Far-reaching changes in industry-specific tech, startups and more transparent analytics are stimulating disruptive alternatives as to how real estate professionals do business. Investment capital is following financial tech to enable more efficient real estate transactions.

Tapering growth in population, labor force availability, and the Congressional Budget Office projections of slower GDP growth to the tune of 1.9% in 2019 make adaptive reuse and replacing older buildings and infrastructure ever more realistic than new construction.

Second cities and suburbs are looking to be key housing markets. The demands for single-family housing in 18-hour cities that are both walk-able and have public transit are high. Along with the exodus from high-cost states, 55% of new residents have relocated to the suburbs during the last 5 years. Additionally, amenity creep in the apartment arms race is seeing gyms, rooftop access, movie theaters, dog runs, communal gardens, access to co-working spaces, smart-home features and service economy firms that offer such benefits as laundry services as the new normal in multi-family housing.

Since real estate represents some 13% of the total economy, tech and machine learning-artificial intelligence directed towards real estate are exploding with investment dollars, some $5.2B in investment dollars. More and more new platforms for selling real estate and for new construction are seemingly available every day. New machine learning applications are making building management, organization, design, efficiency, safety and property access ever more efficient and time/cost-effective.
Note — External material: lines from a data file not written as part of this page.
Lemma onTabUpdated_sound host tabId url c w :
  every_browser sound c ->
  every_browser sound (state_of (ChromeController.onTabUpdated host tabId url c w)).
Proof.
  intros Hall. unfold ChromeController.onTabUpdated.
  erewrite bind_ok by reflexivity.
  destruct (ChromeController.owner_of _ tabId); [|exact Hall].
  apply on_browser_every; [|exact Hall].
  intros b w0. apply on_tab_sound. intros t w1. apply Tab_onUrlChanged_tabId.
Qed.

Lemma onDebuggerDetached_sound tabId c w :
  every_browser sound c ->
  every_browser sound (state_of (ChromeController.onDebuggerDetached tabId c w)).
Proof.
  intros Hall. unfold ChromeController.onDebuggerDetached.
  erewrite bind_ok by reflexivity.
  destruct (ChromeController.owner_of _ tabId); [|exact Hall].
  apply on_browser_every; [|exact Hall].
  intros b w0. apply on_tab_sound. intros t w1. apply Tab_onDebuggerDetached_tabId.
Qed.

Section Keeps.
Context {S : Type} (I : S -> Prop).

Lemma keeps_ret {A} (a : A) : keeps I (ret a).
Proof. intros s w H. exact H. Qed.

Lemma keeps_throw {A} e : keeps I (@throw S A e).
Proof. intros s w H. exact H. Qed.

Lemma keeps_get : keeps I get.
Proof. intros s w H. exact H. Qed.

Lemma keeps_bind {A B} (m : M S A) (k : A -> M S B) :
  keeps I m -> (forall a, keeps I (k a)) -> keeps I (bind m k).
Proof.
  intros Hm Hk s w Hs. specialize (Hm s w Hs). unfold bind, state_of in *.
  destruct (m s w) as [[[a|e] s'] w']; cbn [fst snd] in *; [|exact Hm].
  apply (Hk a s' w' Hm).
Qed.

Lemma keeps_try {A} (m : M S A) h :
  keeps I m -> (forall e, keeps I (h e)) -> keeps I (try_catch m h).
Proof.
  intros Hm Hh s w Hs. specialize (Hm s w Hs). unfold try_catch, state_of in *.
  destruct (m s w) as [[[a|e] s'] w']; cbn [fst snd] in *; [exact Hm|].
  apply (Hh e s' w' Hm).
Qed.

Lemma keeps_host {A} (e : Effect) (answer : Trace -> Result A) :
  keeps I (tr <- past ;; emit e ;; lift_result (answer tr)).
Proof.
  intros s w Hs. unfold bind, past, emit, lift_result, state_of. cbn. exact Hs.
Qed.

Lemma keeps_bind_at {A B} (m : M S A) (k : A -> M S B) s w :
  I (state_of (m s w)) -> (forall a, keeps I (k a)) -> I (state_of (bind m k s w)).
Proof.
  intros Hm Hk. unfold bind, state_of in *.
  destruct (m s w) as [[[a|e] s'] w']; cbn [fst snd] in *; [|exact Hm].
  apply (Hk a s' w' Hm).
Qed.

(** [self <- get ;; k self], where [k] is run on the state it was given. *)
Lemma keeps_get_then {A} (k : S -> M S A) :
  (forall s w, I s -> I (state_of (k s s w))) -> keeps I (bind get k).
Proof. intros H s w Hs. exact (H s w Hs). Qed.

End Keeps.

Lemma keeps_on_browser {A} k (m : M Browser.t A) :
  keeps sound m -> keeps (every_browser sound) (ChromeController.on_browser k m).
Proof. intros Hm c w Hall. apply on_browser_every; [|exact Hall]. intros b w0. apply Hm. Qed.

Lemma keeps_set_activeWindowId a :
  keeps (every_browser sound) (ChromeController.set_activeWindowId a).
Proof. intros [bs act] w H. exact (every_browser_active sound bs act a H). Qed.

Lemma keeps_destroy host : keeps sound (Browser.destroy host).
Proof. intros b w _. apply destroy_sound. Qed.

Lemma keeps_createTab tabId url : keeps sound (Browser.createTab tabId url).
Proof. intros b w H. apply createTab_sound, H. Qed.

(** [createTab] followed by [setActiveTab] on the same identifier. *)
Lemma keeps_create_then_activate tabId url :
  keeps sound (Browser.createTab tabId url ;; Browser.setActiveTab tabId).
Proof.
  intros b w [Hk Ha]. unfold bind. rewrite createTab_state, setActiveTab_state.
  unfold state_of. cbn [fst snd Browser.windowId Browser.tabs].
  apply sound_intro.
  - apply keyed_set; [apply keyed_set|]; [exact Hk| |]; reflexivity.
  - apply keys_set. left. reflexivity.
Qed.

Lemma every_browser_new bs k a a' :
  every_browser sound (ChromeController.mk bs a) ->
  every_browser sound (ChromeController.mk (JsMap.set bs k (Browser.new k)) a').
Proof.
  intros H. eapply every_browser_set; [exact H|].
  apply sound_intro; [intros k0 t []|exact I].
Qed.

Lemma onWindowRemoved_sound host windowId :
  keeps (every_browser sound) (ChromeController.onWindowRemoved host windowId).
Proof.
  unfold ChromeController.onWindowRemoved.
  apply keeps_bind; [apply keeps_get|]. intros self.
  apply keeps_bind.
  - destruct (JsMap.get _ windowId); [|apply keeps_ret].
    apply keeps_bind; [apply keeps_on_browser, keeps_destroy|]. intros _.
    apply keeps_get_then. intros [bs act] w H. cbn. eapply every_browser_delete, H.
  - intros _. apply keeps_bind; [apply keeps_get|]. intros self'.
    destruct (ChromeController.activeWindowId self'); [|apply keeps_ret].
    destruct (_ =? _); [|apply keeps_ret].
    apply keeps_bind; [apply keeps_set_activeWindowId|]. intros _.
    apply keeps_bind; [apply keeps_host|]. intros windows.
    destruct (find win_focused windows); [|apply keeps_ret].
    destruct (truthy_id _); [apply keeps_set_activeWindowId|apply keeps_ret].
Qed.

Lemma getCurrentTab_sound host :
  keeps (every_browser sound) (ChromeController.getCurrentTab host).
Proof.
  unfold ChromeController.getCurrentTab.
  apply keeps_bind; [apply keeps_host|]. intros found.
  destruct found as [|currentTab rest]; [apply keeps_ret|].
  destruct (negb _); [apply keeps_ret|].
  destruct (info_id currentTab) as [tid|]; [|apply keeps_ret].
  apply keeps_bind; [apply keeps_get|]. intros self.
  assert (Hlazy : keeps (every_browser sound)
            (windows <- chrome_windows_getCurrent host ;;
             if truthy_id (win_id windows) then
               match win_id windows with
               | Some wid =>
                   self <- get ;;
                   ChromeController.set_browsers
                     (JsMap.set (ChromeController.browsers self) wid (Browser.new wid)) ;;
                   ChromeController.set_activeWindowId (Some wid) ;;
                   ChromeController.on_browser wid
                     (Browser.createTab tid
                        (ChromeController.url_or_empty (info_url currentTab)) ;;
                      Browser.setActiveTab tid) ;;
                   ret (Some (wid, tid))
               | None => ret None
               end
             else ret None)).
  { apply keeps_bind; [apply keeps_host|]. intros windows.
    destruct (truthy_id _); [|apply keeps_ret].
    destruct (win_id windows) as [wid|]; [|apply keeps_ret].
    apply keeps_get_then. intros [bs act] w H.
    apply keeps_bind_at; [cbn; eapply every_browser_new, H|]. intros _.
    apply keeps_bind; [apply keeps_set_activeWindowId|]. intros _.
    apply keeps_bind; [|intros; apply keeps_ret].
    apply keeps_on_browser, keeps_create_then_activate. }
  destruct (ChromeController.getActiveBrowser self), (ChromeController.activeWindowId self);
    try exact Hlazy.
  apply keeps_bind; [apply keeps_get|]. intros self'.
  destruct (JsMap.get _ _) as [browser|]; [|apply keeps_ret].
  destruct (Browser.getTab browser tid); [apply keeps_ret|].
  apply keeps_bind; [|intros; apply keeps_ret].
  apply keeps_on_browser, keeps_create_then_activate.
Qed.
(** * wxFileName and wxLocaleIdent: a shallow embedding

    This development embeds the path-splitting and path-normalisation code of
    [src/common/filename.cpp] and the locale-tag code of
    [src/common/uilocale.cpp] and proves properties of them.

    Conventions of the embedding.
    - A [wxString] is a list of 8-bit characters; case conversion is that of
      the "C" locale (only the letters A-Z and a-z are mapped).
    - [size_t] positions are natural numbers, and a search result is an
      [option nat], [None] standing for [wxString::npos].
    - Methods that modify the object are functions returning the new object.
    - What the code asks of the operating system or of files that are not
      part of the sources at hand (the working directory, the language
      database, the CLDR tables, the string tokenizer) is a field of an
      environment record, so the theorems hold for all of them; the members
      of wxString and wxSplit are written after their documentation. *)

From Stdlib Require Import Ascii String ZArith Lia Bool Arith List.
Import ListNotations.

Local Open Scope list_scope.
Local Open Scope bool_scope.

(* ------------------------------------------------------------------------- *)
(** ** wxString *)
(* ------------------------------------------------------------------------- *)

Definition wxString := list ascii.

(** A string literal, as the [wxS("...")] macro of the sources. *)
Definition wxS (s : string) : wxString := list_ascii_of_string s.

Definition wxUniChar_NUL : ascii := Ascii.zero.

(** [s[n]]; reading past the end (which the sources never rely on) gives NUL. *)
Definition at_ (s : wxString) (n : nat) : ascii := nth n s wxUniChar_NUL.

Definition empty (s : wxString) : bool :=
  match s with [] => true | _ :: _ => false end.

Fixpoint wxString_eqb (a b : wxString) : bool :=
  match a, b with
  | [], [] => true
  | x :: a', y :: b' => Ascii.eqb x y && wxString_eqb a' b'
  | _, _ => false
  end.

(** [chars.Find(ch) != wxNOT_FOUND]. *)
Definition Find (chars : wxString) (ch : ascii) : bool :=
  existsb (Ascii.eqb ch) chars.

(** [find_first_of], scanning [s] whose first character has index [i]. *)
Fixpoint find_first_of_at (s chars : wxString) (i : nat) : option nat :=
  match s with
  | [] => None
  | c :: s' => if Find chars c then Some i else find_first_of_at s' chars (S i)
  end.

Definition find_first_of (s chars : wxString) (nStart : nat) : option nat :=
  find_first_of_at (skipn nStart s) chars nStart.

(** [find(ch, nStart)]. *)
Definition find (s : wxString) (ch : ascii) (nStart : nat) : option nat :=
  find_first_of s [ch] nStart.

Fixpoint find_first_not_of_at (s chars : wxString) (i : nat) : option nat :=
  match s with
  | [] => None
  | c :: s' =>
      if Find chars c then find_first_not_of_at s' chars (S i) else Some i
  end.

Definition find_first_not_of (s chars : wxString) : option nat :=
  find_first_not_of_at s chars 0.

Fixpoint find_last_of_at (s chars : wxString) (i : nat) : option nat :=
  match s with
  | [] => None
  | c :: s' =>
      match find_last_of_at s' chars (S i) with
      | Some j => Some j
      | None => if Find chars c then Some i else None
      end
  end.

Definition find_last_of (s chars : wxString) : option nat :=
  find_last_of_at s chars 0.

(** [Mid(first, count)]; [count = None] is the default [npos]. *)
Definition Mid (s : wxString) (first : nat) (count : option nat) : wxString :=
  match count with
  | None => skipn first s
  | Some n => firstn n (skipn first s)
  end.

Definition Left (s : wxString) (count : nat) : wxString := firstn count s.

Fixpoint StartsWith (s prefix : wxString) : bool :=
  match prefix, s with
  | [], _ => true
  | p :: prefix', c :: s' => Ascii.eqb p c && StartsWith s' prefix'
  | _ :: _, [] => false
  end.

(** [BeforeFirst(ch, &rest)]: the part before the first [ch] and the part
    after it; the whole string and an empty rest when [ch] does not occur. *)
Definition BeforeFirst (s : wxString) (ch : ascii) : wxString * wxString :=
  match find s ch 0 with
  | Some i => (firstn i s, skipn (S i) s)
  | None => (s, [])
  end.

(** [BeforeLast(ch, &rest)]: the part before the last [ch] and the part after
    it; the empty string and a copy of the string when [ch] does not occur. *)
Definition BeforeLast (s : wxString) (ch : ascii) : wxString * wxString :=
  match find_last_of s [ch] with
  | Some i => (firstn i s, skipn (S i) s)
  | None => ([], s)
  end.

Definition is_upper (c : ascii) : bool :=
  (65 <=? nat_of_ascii c) && (nat_of_ascii c <=? 90).

Definition is_lower (c : ascii) : bool :=
  (97 <=? nat_of_ascii c) && (nat_of_ascii c <=? 122).

Definition isdigit (c : ascii) : bool :=
  (48 <=? nat_of_ascii c) && (nat_of_ascii c <=? 57).

Definition wxTolower (c : ascii) : ascii :=
  if is_upper c then ascii_of_nat (nat_of_ascii c + 32) else c.

Definition wxToupper (c : ascii) : ascii :=
  if is_lower c then ascii_of_nat (nat_of_ascii c - 32) else c.

Definition Lower (s : wxString) : wxString := map wxTolower s.
Definition Upper (s : wxString) : wxString := map wxToupper s.

(** First character in upper case, the subsequent ones in lower case. *)
Definition Capitalize (s : wxString) : wxString :=
  match s with
  | [] => []
  | c :: s' => wxToupper c :: Lower s'
  end.

(** [CmpNoCase]: [strcmp] on the lower-cased characters. *)
Fixpoint CmpNoCase (a b : wxString) : Z :=
  match a, b with
  | [], [] => 0%Z
  | [], _ :: _ => (-1)%Z
  | _ :: _, [] => 1%Z
  | x :: a', y :: b' =>
      let nx := nat_of_ascii (wxTolower x) in
      let ny := nat_of_ascii (wxTolower y) in
      if nx <? ny then (-1)%Z
      else if ny <? nx then 1%Z
      else CmpNoCase a' b'
  end.

Definition IsSameAs (a b : wxString) (caseSensitive : bool) : bool :=
  if caseSensitive then wxString_eqb a b else Z.eqb (CmpNoCase a b) 0.

(** [Replace(strOld, strNew)], all occurrences, scanning from the left;
    [skip] counts the characters of a match still to be dropped. *)
Fixpoint Replace_from (skip : nat) (s strOld strNew : wxString) : wxString :=
  match s with
  | [] => []
  | c :: s' =>
      match skip with
      | S k => Replace_from k s' strOld strNew
      | O =>
          if negb (empty strOld) && StartsWith s strOld
          then strNew ++ Replace_from (length strOld - 1) s' strOld strNew
          else c :: Replace_from 0 s' strOld strNew
      end
  end.

Definition Replace (s strOld strNew : wxString) : wxString :=
  Replace_from 0 s strOld strNew.

(** Cutting a string at every occurrence of [sep], empty fields kept.
    [fields sep s cur] has [cur] as the (reversed) field being read. *)
Fixpoint fields (sep : ascii) (s : wxString) (cur : wxString) : list wxString :=
  match s with
  | [] => [rev cur]
  | c :: s' =>
      if Ascii.eqb c sep then rev cur :: fields sep s' []
      else fields sep s' (c :: cur)
  end.

(** [wxSplit(str, sep, '\0')].  Its definition (src/common/arrstr.cpp) is not
    among the sources at hand; by its documentation, with a NUL escape
    character the string is cut at every separator, adjacent separators give
    empty fields, and the empty string gives the empty array (the case
    [it == parts.end()] that [FromTag] tests for). *)
Definition wxSplit (str : wxString) (sep : ascii) : list wxString :=
  match str with
  | [] => []
  | _ :: _ => fields sep str []
  end.

(** The operators [<<] and [+=] used to build strings. *)
Definition join_with (sep : wxString) (parts : list wxString) : wxString :=
  match parts with
  | [] => []
  | p :: ps => fold_left (fun acc q => acc ++ sep ++ q) ps p
  end.

(* ------------------------------------------------------------------------- *)
(** ** Path formats and separators (filename.cpp) *)
(* ------------------------------------------------------------------------- *)

Inductive wxPathFormat : Type :=
  | wxPATH_NATIVE
  | wxPATH_UNIX
  | wxPATH_MAC
  | wxPATH_DOS
  | wxPATH_VMS
  | wxPATH_MAX.

Definition wxPathFormat_eqb (a b : wxPathFormat) : bool :=
  match a, b with
  | wxPATH_NATIVE, wxPATH_NATIVE | wxPATH_UNIX, wxPATH_UNIX
  | wxPATH_MAC, wxPATH_MAC | wxPATH_DOS, wxPATH_DOS
  | wxPATH_VMS, wxPATH_VMS | wxPATH_MAX, wxPATH_MAX => true
  | _, _ => false
  end.

(** The platform the library is compiled for: which of [__WINDOWS__] and
    [__VMS] the preprocessor sees. *)
Inductive wxPlatform : Type :=
  | Platform_WINDOWS
  | Platform_VMS
  | Platform_UNIX.

(** The separator characters.  Their definitions (include/wx/filefn.h) are
    not among the sources at hand; the values are those the comments and the
    literals of filename.cpp show (a dot before the extension, a colon after
    the volume, backslash, slash, colon and dot between directories). *)
Definition wxFILE_SEP_EXT : ascii := "."%char.
Definition wxFILE_SEP_DSK : ascii := ":"%char.
Definition wxFILE_SEP_PATH_DOS : ascii := "\"%char.
Definition wxFILE_SEP_PATH_UNIX : ascii := "/"%char.
Definition wxFILE_SEP_PATH_MAC : ascii := ":"%char.
Definition wxFILE_SEP_PATH_VMS : ascii := "."%char.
Two calls to action among real estate professionals are sounding loud and clear in 2019…curbing and controlling emissions/environmental impacts and addressing the country’s acute affordability crisis. Currently, one half of all renters spend +30% of their incomes on housing and, according to HUD, 12 million people spend 50% of their income on housing. Since 2015, affordability has been cut by 15% according to CoreLogic.

These last two issues are no longer trends in real estate; they are issues that must be met head-on in 2019 by real estate professionals. If not, these issues will only worsen and spin more out of control.